• [Exercise description]: The line that contains "eexists. split; reflexivity." marks the start. Output it and all remaining lines exactly, through the final line of the listing.

• [Material to process]:
(** C10, as the code has it: [root] and [model_info] report the value of
    [os.getenv("MODEL_NAME", "all-MiniLM-L6-v2")] read in the world of the
    request, not the name held by the loaded handle.  After a start-up in
    [w0], a request served in a world [w] whose resolved name (the variable,
    or the default when it is unset) differs from that of [w0] is told a
    name other than the one the model was loaded under. *)
Theorem reported_model_name_follows_environment :
  (forall w : World,
     (exists d, root w = (Return d, w) /\
                dict_get "model" d = Some (PyStr (configured_model_name w))) /\
     (forall mdl, model w = Some mdl ->
        exists d, model_info w = (Return d, w) /\
                  dict_get "model_name" d = Some (PyStr (configured_model_name w)))) /\
  (forall w0 w1 w : World,
     lifespan_startup w0 = (Return tt, w1) ->
     model w = model w1 ->
     configured_model_name w <> configured_model_name w0 ->
     exists mdl d_root d_info,
       model w = Some mdl /\
       model_name_or_path mdl = configured_model_name w0 /\
       root w = (Return d_root, w) /\
       model_info w = (Return d_info, w) /\
       dict_get "model" d_root = Some (PyStr (configured_model_name w)) /\
       dict_get "model_name" d_info = Some (PyStr (configured_model_name w)) /\
       configured_model_name w <> model_name_or_path mdl).
Proof.
  split.
  - intros w. split.
    + rewrite root_payload. eexists. split; reflexivity.
    + intros mdl H. destruct (model_info_loaded w mdl H) as (d & E & N & _).
      eauto.
  - intros w0 w1 w S Hm D.
    destruct (hub w0 (configured_model_name w0)) as [e|p] eqn:L.
    { rewrite (lifespan_startup_failed w0 e L) in S. discriminate. }
    rewrite (lifespan_startup_loaded w0 p L) in S. injection S as <-.
    simpl in Hm.
    destruct (model_info_loaded w _ Hm) as (d & E & N & _).
    eexists _, _, d. rewrite root_payload.
    repeat split; solve [eassumption | reflexivity].
Qed.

• [Your response]:
    + rewrite root_payload. eexists. split; reflexivity.
    + intros mdl H. destruct (model_info_loaded w mdl H) as (d & E & N & _).
      eauto.
  - intros w0 w1 w S Hm D.
    destruct (hub w0 (configured_model_name w0)) as [e|p] eqn:L.
    { rewrite (lifespan_startup_failed w0 e L) in S. discriminate. }
    rewrite (lifespan_startup_loaded w0 p L) in S. injection S as <-.
    simpl in Hm.
    destruct (model_info_loaded w _ Hm) as (d & E & N & _).
    eexists _, _, d. rewrite root_payload.
    repeat split; solve [eassumption | reflexivity].
Qed.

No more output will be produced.